(** ** Picking an option *)

(** X11: what [update_button] records is what [scale] redraws. In a running
    application, picking a node that has an [image_enum] (the callback gets
    the icon of that enum at toolbar size), a custom node that has only an
    [image_file], or a network node, returns normally, puts the picked image
    on the owning button, sets the canvas mode to [NODE] with the node as
    payload and records the source of the image; a later [scale] leaves that
    button exactly as it is. *)
Theorem picked_image_survives_scale a :
  reachable a →
  (∀ label e file,
     let nd := NodeDraw.mk label (Some e) file in
     let image := get_icon e TOOLBAR_SIZE in
     ∃ a' b x,
       Toolbar.update_button (Toolbar_attrs.node_button (App.toolbar a)) nd
         NodeTypeEnum.NODE image a = (Returns (), a')
       ∧ Toolbar_attrs.node_button (App.toolbar a) = Some b
       ∧ Tk.buttons (App.tk a') !! b = Some x
       ∧ Button.image x = Some image
       ∧ App.canvas a'
         = Canvas.set_node_draw (Some nd)
             (Canvas.set_mode GraphMode.NODE (App.canvas a))
       ∧ Toolbar_attrs.node_enum (App.toolbar a') = Some e
       ∧ Toolbar_attrs.node_file (App.toolbar a') = None
       ∧ Tk.buttons (App.tk (exec Toolbar.scale a')) !! b = Some x)
  ∧ (∀ label file,
       str_truthy (Some file) = true →
       let nd := NodeDraw.mk label None (Some file) in
       let image := get_custom_icon file TOOLBAR_SIZE in
       ∃ a' b x,
         Toolbar.update_button (Toolbar_attrs.node_button (App.toolbar a)) nd
           NodeTypeEnum.NODE image a = (Returns (), a')
         ∧ Toolbar_attrs.node_button (App.toolbar a) = Some b
         ∧ Tk.buttons (App.tk a') !! b = Some x
         ∧ Button.image x = Some image
         ∧ Toolbar_attrs.node_enum (App.toolbar a') = None
         ∧ Toolbar_attrs.node_file (App.toolbar a') = Some file
         ∧ Tk.buttons (App.tk (exec Toolbar.scale a')) !! b = Some x)
  ∧ (∀ label e file,
       let nd := NodeDraw.mk label (Some e) file in
       let image := get_icon e TOOLBAR_SIZE in
       ∃ a' b x,
         Toolbar.update_button (Toolbar_attrs.network_button (App.toolbar a))
           nd NodeTypeEnum.NETWORK image a = (Returns (), a')
         ∧ Toolbar_attrs.network_button (App.toolbar a) = Some b
         ∧ Tk.buttons (App.tk a') !! b = Some x
         ∧ Button.image x = Some image
         ∧ Toolbar_attrs.network_enum (App.toolbar a') = Some e
         ∧ Toolbar_attrs.node_enum (App.toolbar a')
           = Toolbar_attrs.node_enum (App.toolbar a)
         ∧ Toolbar_attrs.node_file (App.toolbar a')
           = Toolbar_attrs.node_file (App.toolbar a)
         ∧ Tk.buttons (App.tk (exec Toolbar.scale a')) !! b = Some x).
Proof.
  intros Hr. destruct (invariant_reachable a Hr) as (H & _ & Hi). clear Hr.
  explode a H. unfold icon_ok in Hi. cbn in Hi.
  split; [|split].
  - intros lbl e file nd0 img. subst nd0 img.
    match goal with
    | |- ∃ a' b x, ?m ?s = _ ∧ _ => exists (snd (m s)), 3; eexists
    end.
    split; [vm_compute; reflexivity|]. split; [reflexivity|].
    split; [vm_compute; reflexivity|].
    destruct nwe, ae; repeat split; vm_compute; reflexivity.
  - intros lbl [|c f] Hf nd0 img; [done|]. subst nd0 img.
    match goal with
    | |- ∃ a' b x, ?m ?s = _ ∧ _ => exists (snd (m s)), 3; eexists
    end.
    split; [vm_compute; reflexivity|]. split; [reflexivity|].
    split; [vm_compute; reflexivity|].
    destruct nwe, ae; repeat split; vm_compute; reflexivity.
  - intros lbl e file nd0 img. subst nd0 img.
    match goal with
    | |- ∃ a' b x, ?m ?s = _ ∧ _ => exists (snd (m s)), 4; eexists
    end.
    split; [vm_compute; reflexivity|]. split; [reflexivity|].
    split; [vm_compute; reflexivity|].
    destruct Hi as [[[e' ->] ->]|[-> Hf]].
    + destruct ae; repeat split; vm_compute; reflexivity.
    + destruct nf as [[|c f]|]; try done.
      destruct ae; repeat split; vm_compute; reflexivity.
Qed.

Lemma picked_image_survives_scale_witness :
  reachable sample
  ∧ ∃ a', Toolbar.update_button (Some 3) router NodeTypeEnum.NODE
            (get_icon ImageEnum.ROUTER TOOLBAR_SIZE) sample
          = (Returns (), a')
          ∧ Toolbar_attrs.node_enum (App.toolbar a') = Some ImageEnum.ROUTER.
Proof.
  split; [apply reach_new|].
  destruct (proj1 (picked_image_survives_scale sample (reach_new _ _ _ _))
              "router" ImageEnum.ROUTER None)
    as (a' & b & x & E & _ & _ & _ & _ & He & _).
  exists a'. split; [exact E|exact He].
Defined.

(** X12: a picked image that [scale] replaces. For a custom node that has
    both an [image_file] and an [image_enum], the picker option shows and
    hands over the image of the file, but [update_button] records the enum
    (it tests [image_enum] first) and clears [node_file]: the node button
    shows the file's image until the next [scale], which draws the icon of
    the enum instead. *)
Theorem custom_image_with_enum_is_lost_on_scale a label e file :
  reachable a →
  let nd := NodeDraw.mk label (Some e) (Some file) in
  let image := get_custom_icon file TOOLBAR_SIZE in
  ∃ a' b x x',
    Toolbar.update_button (Toolbar_attrs.node_button (App.toolbar a)) nd
      NodeTypeEnum.NODE image a = (Returns (), a')
    ∧ Toolbar_attrs.node_button (App.toolbar a) = Some b
    ∧ Tk.buttons (App.tk a') !! b = Some x
    ∧ Button.image x = Some (get_custom_icon file TOOLBAR_SIZE)
    ∧ Toolbar_attrs.node_enum (App.toolbar a') = Some e
    ∧ Toolbar_attrs.node_file (App.toolbar a') = None
    ∧ Tk.buttons (App.tk (exec Toolbar.scale a')) !! b = Some x'
    ∧ Button.image x' = Some (get_icon e TOOLBAR_SIZE)
    ∧ Button.image x' ≠ Button.image x.
Proof.
  intros Hr nd0 img. subst nd0 img.
  destruct (invariant_reachable a Hr) as (H & _). clear Hr. explode a H.
  match goal with
  | |- ∃ a' b x x', ?m ?s = _ ∧ _ => exists (snd (m s)), 3; do 2 eexists
  end.
  split; [vm_compute; reflexivity|]. split; [reflexivity|].
  split; [vm_compute; reflexivity|].
  split; [reflexivity|]. split; [reflexivity|]. split; [reflexivity|].
  split; [destruct nwe, ae; vm_compute; reflexivity|].
  split; [destruct nwe, ae; reflexivity|].
  destruct nwe, ae; discriminate.
Qed.

Lemma custom_image_with_enum_is_lost_on_scale_witness :
  reachable sample
  ∧ ∃ a',
      Toolbar.update_button (Some 3)
        (NodeDraw.mk "mine" (Some ImageEnum.ROUTER) (Some "mine.png"))
        NodeTypeEnum.NODE (get_custom_icon "mine.png" TOOLBAR_SIZE) sample
      = (Returns (), a')
      ∧ Toolbar_attrs.node_file (App.toolbar a') = None.
Proof.
  split; [apply reach_new|].
  destruct (custom_image_with_enum_is_lost_on_scale sample "mine"
              ImageEnum.ROUTER "mine.png" (reach_new _ _ _ _))
    as (a' & b & x & x' & E & _ & _ & _ & _ & Hf & _).
  exists a'. split; [exact E|exact Hf].
Defined.

(** X13: [update_annotation] puts the picked image on the annotation
    button, sets the canvas mode to [ANNOTATION] with the shape as payload
    and records the enum; and only the marker shape opens the marker dialog:
    for the other shapes no dialog is destroyed, made or shown, for the
    marker the dialog before (if any) is destroyed and a new one is
    shown. *)
Theorem update_annotation_opens_marker_dialog_only_for_marker
    a shape_type image_enum image :
  reachable a →
  ∃ a' b x,
    Toolbar.update_annotation shape_type image_enum image a = (Returns (), a')
    ∧ Toolbar_attrs.annotation_button (App.toolbar a) = Some b
    ∧ Tk.buttons (App.tk a') !! b = Some x
    ∧ Button.image x = Some image
    ∧ Canvas.mode (App.canvas a') = GraphMode.ANNOTATION
    ∧ Canvas.annotation_type (App.canvas a') = Some shape_type
    ∧ Toolbar_attrs.annotation_enum (App.toolbar a') = Some image_enum
    ∧ (shape_type ≠ ShapeType.MARKER →
       App.calls a' = App.calls a
       ∧ App.dialogs a' = App.dialogs a
       ∧ Toolbar_attrs.marker_tool (App.toolbar a')
         = Toolbar_attrs.marker_tool (App.toolbar a))
    ∧ (shape_type = ShapeType.MARKER →
       App.calls a'
       = MarkerDialog_show (App.dialogs a)
         :: match Toolbar_attrs.marker_tool (App.toolbar a) with
            | Some d => [MarkerDialog_destroy d]
            | None => []
            end ++ App.calls a
       ∧ App.dialogs a' = S (App.dialogs a)
       ∧ Toolbar_attrs.marker_tool (App.toolbar a') = Some (App.dialogs a)).
Proof.
  intros Hr. destruct (invariant_reachable a Hr) as (H & _). clear Hr.
  explode a H.
  match goal with
  | |- ∃ a' b x, ?m ?s = _ ∧ _ => exists (snd (m s)), 5; eexists
  end.
  destruct shape_type, mt;
    (split; [vm_compute; reflexivity|]); (split; [reflexivity|]);
    (split; [vm_compute; reflexivity|]);
    repeat split; try done; vm_compute; reflexivity.
Qed.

########

From the listing above, output exactly the run of lines that starts with the line containing "(** X12: a picked" and ends with the line containing "(it tests [image_enum]".

(** X12: a picked image that [scale] replaces. For a custom node that has
    both an [image_file] and an [image_enum], the picker option shows and
    hands over the image of the file, but [update_button] records the enum
    (it tests [image_enum] first) and clears [node_file]: the node button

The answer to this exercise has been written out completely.